▶ _What is needed_
Below is a listing; restate from it, character for character, the lines beginning at the line holding "length (v_dir v')" and ending at the line holding "apply (files_kept 1", both included.

═══ Data

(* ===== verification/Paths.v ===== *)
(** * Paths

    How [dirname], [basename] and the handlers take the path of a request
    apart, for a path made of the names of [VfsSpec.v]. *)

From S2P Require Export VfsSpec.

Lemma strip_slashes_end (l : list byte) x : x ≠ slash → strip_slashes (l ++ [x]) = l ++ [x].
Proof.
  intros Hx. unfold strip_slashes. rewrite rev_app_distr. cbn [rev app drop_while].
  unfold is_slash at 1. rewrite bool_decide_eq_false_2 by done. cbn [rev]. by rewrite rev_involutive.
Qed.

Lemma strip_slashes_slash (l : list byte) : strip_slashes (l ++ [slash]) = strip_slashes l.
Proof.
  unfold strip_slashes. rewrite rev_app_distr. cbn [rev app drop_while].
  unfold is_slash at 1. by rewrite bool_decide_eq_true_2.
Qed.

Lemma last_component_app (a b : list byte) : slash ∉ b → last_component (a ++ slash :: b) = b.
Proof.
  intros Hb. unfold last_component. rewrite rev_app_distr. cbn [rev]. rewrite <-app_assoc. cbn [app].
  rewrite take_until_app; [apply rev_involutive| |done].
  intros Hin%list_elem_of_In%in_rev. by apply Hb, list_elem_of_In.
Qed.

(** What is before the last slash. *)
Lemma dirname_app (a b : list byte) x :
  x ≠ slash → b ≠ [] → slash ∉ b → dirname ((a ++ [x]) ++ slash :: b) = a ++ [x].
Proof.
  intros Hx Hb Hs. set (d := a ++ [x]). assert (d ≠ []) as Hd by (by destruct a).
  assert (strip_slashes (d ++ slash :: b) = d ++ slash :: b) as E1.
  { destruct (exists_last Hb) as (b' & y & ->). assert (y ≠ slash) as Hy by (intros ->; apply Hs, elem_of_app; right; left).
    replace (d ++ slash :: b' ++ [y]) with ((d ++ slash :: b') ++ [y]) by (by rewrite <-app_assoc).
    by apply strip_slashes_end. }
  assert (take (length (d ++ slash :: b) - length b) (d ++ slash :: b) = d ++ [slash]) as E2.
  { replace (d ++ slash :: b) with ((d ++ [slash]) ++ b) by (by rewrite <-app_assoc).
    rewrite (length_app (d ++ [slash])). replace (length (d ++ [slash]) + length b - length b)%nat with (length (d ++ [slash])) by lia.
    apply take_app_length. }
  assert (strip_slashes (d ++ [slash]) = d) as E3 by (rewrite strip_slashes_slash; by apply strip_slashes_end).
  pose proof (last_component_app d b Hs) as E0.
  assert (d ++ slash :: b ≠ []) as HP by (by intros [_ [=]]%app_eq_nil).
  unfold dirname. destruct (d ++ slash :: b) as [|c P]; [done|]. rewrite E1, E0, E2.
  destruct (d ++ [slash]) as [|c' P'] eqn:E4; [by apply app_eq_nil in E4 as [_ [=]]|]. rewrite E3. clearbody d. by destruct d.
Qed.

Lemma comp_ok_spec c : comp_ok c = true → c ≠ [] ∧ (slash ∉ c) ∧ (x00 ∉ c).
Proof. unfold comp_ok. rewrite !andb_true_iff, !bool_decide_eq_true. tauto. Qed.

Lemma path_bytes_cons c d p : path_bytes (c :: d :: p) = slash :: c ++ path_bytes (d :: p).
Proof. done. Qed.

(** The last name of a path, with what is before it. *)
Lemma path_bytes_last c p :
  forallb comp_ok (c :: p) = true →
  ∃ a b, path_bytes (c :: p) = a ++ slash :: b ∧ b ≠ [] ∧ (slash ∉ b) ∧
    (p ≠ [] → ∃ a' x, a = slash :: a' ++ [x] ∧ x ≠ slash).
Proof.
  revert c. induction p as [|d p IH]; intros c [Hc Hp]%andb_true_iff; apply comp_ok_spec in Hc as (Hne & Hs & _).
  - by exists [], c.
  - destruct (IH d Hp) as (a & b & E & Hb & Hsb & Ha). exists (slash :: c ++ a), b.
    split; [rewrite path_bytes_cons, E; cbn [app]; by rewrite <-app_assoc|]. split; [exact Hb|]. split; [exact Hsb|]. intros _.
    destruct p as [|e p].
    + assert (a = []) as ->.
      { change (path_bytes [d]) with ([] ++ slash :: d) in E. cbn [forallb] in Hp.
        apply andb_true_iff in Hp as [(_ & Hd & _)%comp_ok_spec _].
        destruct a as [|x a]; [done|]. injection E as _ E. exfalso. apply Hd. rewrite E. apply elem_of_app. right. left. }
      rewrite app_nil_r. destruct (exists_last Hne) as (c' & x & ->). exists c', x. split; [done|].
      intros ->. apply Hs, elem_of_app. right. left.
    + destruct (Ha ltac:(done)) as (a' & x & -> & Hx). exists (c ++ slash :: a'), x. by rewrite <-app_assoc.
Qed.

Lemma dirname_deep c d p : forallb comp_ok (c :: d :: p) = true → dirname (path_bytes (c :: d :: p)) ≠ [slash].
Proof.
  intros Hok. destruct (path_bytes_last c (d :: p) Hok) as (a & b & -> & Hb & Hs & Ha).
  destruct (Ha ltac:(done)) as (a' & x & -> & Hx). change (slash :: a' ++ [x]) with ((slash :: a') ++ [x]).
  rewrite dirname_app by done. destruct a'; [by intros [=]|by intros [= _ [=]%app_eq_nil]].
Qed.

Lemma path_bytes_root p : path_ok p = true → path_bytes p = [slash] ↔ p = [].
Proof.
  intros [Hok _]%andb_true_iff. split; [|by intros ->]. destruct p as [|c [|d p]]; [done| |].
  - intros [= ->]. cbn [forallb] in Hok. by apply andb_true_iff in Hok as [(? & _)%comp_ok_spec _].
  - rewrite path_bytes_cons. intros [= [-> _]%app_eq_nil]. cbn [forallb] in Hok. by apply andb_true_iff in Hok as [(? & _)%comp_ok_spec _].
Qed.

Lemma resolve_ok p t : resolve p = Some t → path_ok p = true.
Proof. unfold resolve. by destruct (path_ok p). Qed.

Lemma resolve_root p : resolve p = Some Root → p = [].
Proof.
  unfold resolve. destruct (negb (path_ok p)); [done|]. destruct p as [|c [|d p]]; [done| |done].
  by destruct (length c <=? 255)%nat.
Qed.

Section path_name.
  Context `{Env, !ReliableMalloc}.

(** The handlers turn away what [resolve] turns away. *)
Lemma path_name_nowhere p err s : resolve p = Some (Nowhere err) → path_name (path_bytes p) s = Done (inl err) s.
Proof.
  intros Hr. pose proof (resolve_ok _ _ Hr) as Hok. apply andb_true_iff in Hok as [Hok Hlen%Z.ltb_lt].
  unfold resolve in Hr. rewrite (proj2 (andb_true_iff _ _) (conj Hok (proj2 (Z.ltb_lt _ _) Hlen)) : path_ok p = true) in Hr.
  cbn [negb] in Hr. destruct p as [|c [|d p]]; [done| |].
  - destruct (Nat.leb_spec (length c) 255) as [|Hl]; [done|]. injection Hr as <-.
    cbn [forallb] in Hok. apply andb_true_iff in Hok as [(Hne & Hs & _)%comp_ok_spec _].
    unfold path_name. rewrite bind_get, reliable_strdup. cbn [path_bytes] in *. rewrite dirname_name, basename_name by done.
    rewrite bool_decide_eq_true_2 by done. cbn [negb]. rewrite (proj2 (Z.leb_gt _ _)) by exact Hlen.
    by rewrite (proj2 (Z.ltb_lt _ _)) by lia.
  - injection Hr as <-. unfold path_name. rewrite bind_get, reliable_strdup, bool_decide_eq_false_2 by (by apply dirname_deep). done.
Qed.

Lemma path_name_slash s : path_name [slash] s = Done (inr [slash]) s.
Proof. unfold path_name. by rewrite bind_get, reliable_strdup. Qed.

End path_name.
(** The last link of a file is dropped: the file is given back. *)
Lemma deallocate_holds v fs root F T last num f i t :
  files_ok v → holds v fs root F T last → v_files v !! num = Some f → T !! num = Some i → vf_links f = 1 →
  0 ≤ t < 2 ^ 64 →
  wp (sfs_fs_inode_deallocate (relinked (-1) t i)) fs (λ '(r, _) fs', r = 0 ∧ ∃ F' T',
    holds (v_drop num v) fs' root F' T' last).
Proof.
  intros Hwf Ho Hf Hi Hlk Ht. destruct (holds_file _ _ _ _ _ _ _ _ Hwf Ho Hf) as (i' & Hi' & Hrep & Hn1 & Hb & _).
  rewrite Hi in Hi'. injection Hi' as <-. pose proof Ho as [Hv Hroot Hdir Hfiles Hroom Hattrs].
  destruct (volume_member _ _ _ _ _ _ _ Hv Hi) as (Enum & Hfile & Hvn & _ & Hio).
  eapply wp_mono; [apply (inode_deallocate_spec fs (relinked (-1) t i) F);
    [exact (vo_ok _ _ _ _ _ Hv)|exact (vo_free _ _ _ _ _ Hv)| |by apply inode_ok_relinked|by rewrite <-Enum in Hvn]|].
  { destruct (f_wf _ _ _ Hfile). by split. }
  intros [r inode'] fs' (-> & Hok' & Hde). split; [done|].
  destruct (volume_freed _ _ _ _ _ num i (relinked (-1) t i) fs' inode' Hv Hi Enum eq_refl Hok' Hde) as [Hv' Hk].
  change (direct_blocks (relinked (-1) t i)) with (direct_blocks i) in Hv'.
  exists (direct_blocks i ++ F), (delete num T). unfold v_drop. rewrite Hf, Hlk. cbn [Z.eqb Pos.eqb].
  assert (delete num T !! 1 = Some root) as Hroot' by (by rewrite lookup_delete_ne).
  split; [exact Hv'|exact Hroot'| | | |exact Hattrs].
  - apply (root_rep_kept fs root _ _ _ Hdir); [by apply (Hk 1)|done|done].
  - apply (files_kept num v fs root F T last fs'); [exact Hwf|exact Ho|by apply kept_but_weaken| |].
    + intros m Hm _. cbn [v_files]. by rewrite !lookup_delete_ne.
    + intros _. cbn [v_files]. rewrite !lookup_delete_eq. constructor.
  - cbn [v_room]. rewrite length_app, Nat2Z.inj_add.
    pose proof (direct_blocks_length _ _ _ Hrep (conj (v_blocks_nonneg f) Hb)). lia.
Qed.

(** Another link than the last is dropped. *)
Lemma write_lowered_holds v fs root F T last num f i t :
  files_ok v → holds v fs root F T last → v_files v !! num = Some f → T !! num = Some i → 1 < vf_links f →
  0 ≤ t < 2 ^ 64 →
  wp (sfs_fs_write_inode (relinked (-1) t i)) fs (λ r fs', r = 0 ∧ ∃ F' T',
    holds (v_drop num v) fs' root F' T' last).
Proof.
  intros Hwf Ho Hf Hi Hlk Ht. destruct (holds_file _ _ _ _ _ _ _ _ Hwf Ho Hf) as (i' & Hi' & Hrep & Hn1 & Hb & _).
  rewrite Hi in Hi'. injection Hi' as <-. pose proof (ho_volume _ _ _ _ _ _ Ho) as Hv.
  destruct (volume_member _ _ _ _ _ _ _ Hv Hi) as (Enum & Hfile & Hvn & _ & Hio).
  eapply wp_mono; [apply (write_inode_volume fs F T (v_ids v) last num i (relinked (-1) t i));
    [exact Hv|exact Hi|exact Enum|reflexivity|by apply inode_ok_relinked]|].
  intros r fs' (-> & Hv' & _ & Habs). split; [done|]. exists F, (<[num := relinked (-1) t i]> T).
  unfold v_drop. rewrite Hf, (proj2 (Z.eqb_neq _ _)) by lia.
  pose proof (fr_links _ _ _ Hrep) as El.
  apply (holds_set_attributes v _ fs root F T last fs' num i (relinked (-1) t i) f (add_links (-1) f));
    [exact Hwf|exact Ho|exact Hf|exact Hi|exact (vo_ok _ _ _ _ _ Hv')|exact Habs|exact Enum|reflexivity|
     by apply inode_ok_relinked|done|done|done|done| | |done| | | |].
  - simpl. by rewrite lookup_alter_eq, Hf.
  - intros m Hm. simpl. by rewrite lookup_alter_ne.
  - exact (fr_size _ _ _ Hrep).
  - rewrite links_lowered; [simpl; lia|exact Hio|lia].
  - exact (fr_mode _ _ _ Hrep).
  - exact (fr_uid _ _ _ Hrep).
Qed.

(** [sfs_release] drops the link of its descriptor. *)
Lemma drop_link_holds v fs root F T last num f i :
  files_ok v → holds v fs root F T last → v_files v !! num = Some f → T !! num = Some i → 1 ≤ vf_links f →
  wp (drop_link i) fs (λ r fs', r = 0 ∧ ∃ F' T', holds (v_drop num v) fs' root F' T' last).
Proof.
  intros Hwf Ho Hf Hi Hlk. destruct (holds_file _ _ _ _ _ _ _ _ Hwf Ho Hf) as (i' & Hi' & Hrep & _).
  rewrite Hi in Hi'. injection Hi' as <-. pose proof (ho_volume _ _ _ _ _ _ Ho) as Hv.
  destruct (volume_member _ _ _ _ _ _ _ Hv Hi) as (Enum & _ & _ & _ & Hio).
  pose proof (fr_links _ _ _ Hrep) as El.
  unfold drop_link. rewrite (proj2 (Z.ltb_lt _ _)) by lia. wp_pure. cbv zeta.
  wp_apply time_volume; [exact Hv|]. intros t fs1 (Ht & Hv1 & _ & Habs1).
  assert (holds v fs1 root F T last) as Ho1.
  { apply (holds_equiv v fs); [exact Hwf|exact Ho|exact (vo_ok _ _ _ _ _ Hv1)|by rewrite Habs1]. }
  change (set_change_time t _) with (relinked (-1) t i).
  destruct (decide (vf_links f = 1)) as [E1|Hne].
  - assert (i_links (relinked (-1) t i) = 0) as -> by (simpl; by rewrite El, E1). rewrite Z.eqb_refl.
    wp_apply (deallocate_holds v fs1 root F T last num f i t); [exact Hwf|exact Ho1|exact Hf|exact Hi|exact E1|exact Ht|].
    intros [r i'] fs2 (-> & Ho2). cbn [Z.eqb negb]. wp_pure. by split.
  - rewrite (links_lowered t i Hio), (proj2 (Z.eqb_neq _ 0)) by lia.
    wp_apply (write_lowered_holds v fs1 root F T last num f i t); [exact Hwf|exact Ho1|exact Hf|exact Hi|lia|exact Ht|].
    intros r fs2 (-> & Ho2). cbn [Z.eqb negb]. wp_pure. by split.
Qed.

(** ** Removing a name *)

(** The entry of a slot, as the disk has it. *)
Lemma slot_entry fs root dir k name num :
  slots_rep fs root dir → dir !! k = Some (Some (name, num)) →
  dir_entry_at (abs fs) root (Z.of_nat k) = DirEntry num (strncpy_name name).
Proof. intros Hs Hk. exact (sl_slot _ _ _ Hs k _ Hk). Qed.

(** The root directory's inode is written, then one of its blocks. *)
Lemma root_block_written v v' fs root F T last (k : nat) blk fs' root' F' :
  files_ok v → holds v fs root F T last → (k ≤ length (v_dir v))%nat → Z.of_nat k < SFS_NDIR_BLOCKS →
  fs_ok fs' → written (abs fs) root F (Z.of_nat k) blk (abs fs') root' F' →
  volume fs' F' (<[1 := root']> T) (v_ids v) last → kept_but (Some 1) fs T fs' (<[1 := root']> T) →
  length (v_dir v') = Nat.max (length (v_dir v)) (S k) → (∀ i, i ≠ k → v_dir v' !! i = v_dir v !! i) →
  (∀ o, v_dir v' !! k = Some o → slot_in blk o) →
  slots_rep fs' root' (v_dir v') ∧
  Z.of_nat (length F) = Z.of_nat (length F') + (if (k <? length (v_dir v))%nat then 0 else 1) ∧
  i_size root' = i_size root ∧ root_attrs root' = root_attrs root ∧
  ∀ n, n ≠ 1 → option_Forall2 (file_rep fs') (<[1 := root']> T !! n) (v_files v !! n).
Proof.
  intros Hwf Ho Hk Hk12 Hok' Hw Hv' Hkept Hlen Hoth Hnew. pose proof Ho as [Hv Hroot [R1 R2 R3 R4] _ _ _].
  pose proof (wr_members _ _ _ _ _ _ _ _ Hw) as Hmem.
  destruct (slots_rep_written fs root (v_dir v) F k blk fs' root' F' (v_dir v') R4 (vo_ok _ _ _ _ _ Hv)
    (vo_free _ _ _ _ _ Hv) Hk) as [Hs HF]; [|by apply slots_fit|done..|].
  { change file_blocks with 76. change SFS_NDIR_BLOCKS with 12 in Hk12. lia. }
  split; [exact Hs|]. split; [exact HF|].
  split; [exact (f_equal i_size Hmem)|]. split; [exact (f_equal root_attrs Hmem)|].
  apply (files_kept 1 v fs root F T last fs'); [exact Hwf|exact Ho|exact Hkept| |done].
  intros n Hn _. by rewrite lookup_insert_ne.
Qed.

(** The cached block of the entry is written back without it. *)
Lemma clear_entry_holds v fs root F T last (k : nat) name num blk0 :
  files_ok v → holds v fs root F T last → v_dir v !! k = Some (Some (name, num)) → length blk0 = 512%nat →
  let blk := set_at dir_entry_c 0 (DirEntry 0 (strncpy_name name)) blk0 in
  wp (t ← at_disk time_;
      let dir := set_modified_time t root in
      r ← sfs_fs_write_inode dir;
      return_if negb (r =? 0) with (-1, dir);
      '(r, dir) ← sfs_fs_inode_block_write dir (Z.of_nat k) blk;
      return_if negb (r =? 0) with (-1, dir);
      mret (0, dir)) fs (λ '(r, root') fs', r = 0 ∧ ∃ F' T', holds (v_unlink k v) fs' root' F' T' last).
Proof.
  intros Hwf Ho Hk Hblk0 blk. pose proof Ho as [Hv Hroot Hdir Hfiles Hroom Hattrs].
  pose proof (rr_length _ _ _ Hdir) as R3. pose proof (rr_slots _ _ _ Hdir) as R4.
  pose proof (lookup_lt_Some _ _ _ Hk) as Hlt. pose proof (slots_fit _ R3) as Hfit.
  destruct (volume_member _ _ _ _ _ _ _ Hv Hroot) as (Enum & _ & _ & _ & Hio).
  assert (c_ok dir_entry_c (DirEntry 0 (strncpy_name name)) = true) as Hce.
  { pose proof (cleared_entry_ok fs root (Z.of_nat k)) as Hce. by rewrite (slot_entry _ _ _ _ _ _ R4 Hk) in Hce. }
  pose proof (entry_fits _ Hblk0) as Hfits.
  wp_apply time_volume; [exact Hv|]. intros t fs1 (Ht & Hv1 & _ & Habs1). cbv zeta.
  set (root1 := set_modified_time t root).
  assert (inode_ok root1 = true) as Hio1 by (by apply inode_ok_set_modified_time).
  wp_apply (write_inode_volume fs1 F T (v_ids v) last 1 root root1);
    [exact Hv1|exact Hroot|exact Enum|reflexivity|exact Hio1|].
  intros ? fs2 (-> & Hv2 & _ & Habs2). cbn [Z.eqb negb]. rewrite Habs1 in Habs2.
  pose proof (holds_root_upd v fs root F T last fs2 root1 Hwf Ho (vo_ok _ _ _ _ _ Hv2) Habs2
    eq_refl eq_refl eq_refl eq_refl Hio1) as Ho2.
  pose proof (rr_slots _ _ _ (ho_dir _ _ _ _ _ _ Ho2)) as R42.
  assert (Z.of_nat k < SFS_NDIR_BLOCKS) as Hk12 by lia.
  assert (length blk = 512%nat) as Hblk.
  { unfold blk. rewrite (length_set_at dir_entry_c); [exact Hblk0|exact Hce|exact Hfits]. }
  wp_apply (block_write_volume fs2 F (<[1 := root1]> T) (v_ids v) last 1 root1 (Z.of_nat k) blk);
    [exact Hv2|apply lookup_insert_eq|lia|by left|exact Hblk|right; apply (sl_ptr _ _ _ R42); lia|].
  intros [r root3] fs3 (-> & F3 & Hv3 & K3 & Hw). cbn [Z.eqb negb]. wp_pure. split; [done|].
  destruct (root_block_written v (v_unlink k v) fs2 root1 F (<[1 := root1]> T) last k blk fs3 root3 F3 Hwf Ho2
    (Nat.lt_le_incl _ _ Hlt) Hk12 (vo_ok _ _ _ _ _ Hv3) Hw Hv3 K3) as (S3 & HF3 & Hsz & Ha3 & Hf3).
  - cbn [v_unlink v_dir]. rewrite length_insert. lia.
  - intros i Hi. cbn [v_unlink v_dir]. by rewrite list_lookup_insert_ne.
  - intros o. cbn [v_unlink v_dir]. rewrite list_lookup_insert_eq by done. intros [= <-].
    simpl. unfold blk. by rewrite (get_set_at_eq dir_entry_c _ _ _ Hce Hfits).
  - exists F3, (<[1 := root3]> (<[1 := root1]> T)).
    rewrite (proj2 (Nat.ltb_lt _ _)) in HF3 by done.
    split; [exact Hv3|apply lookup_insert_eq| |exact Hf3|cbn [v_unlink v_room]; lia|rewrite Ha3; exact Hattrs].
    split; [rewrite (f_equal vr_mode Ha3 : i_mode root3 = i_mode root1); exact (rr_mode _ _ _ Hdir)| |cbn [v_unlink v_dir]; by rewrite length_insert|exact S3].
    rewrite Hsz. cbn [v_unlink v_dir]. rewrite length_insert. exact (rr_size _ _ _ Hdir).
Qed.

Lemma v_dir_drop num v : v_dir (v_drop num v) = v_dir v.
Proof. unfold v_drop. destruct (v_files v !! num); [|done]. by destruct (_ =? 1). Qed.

══════

▶ _Answer section_
  length (v_dir v') = Nat.max (length (v_dir v)) (S k) → (∀ i, i ≠ k → v_dir v' !! i = v_dir v !! i) →
  (∀ o, v_dir v' !! k = Some o → slot_in blk o) →
  slots_rep fs' root' (v_dir v') ∧
  Z.of_nat (length F) = Z.of_nat (length F') + (if (k <? length (v_dir v))%nat then 0 else 1) ∧
  i_size root' = i_size root ∧ root_attrs root' = root_attrs root ∧
  ∀ n, n ≠ 1 → option_Forall2 (file_rep fs') (<[1 := root']> T !! n) (v_files v !! n).
Proof.
  intros Hwf Ho Hk Hk12 Hok' Hw Hv' Hkept Hlen Hoth Hnew. pose proof Ho as [Hv Hroot [R1 R2 R3 R4] _ _ _].
  pose proof (wr_members _ _ _ _ _ _ _ _ Hw) as Hmem.
  destruct (slots_rep_written fs root (v_dir v) F k blk fs' root' F' (v_dir v') R4 (vo_ok _ _ _ _ _ Hv)
    (vo_free _ _ _ _ _ Hv) Hk) as [Hs HF]; [|by apply slots_fit|done..|].
  { change file_blocks with 76. change SFS_NDIR_BLOCKS with 12 in Hk12. lia. }
  split; [exact Hs|]. split; [exact HF|].
  split; [exact (f_equal i_size Hmem)|]. split; [exact (f_equal root_attrs Hmem)|].
  apply (files_kept 1 v fs root F T last fs'); [exact Hwf|exact Ho|exact Hkept| |done].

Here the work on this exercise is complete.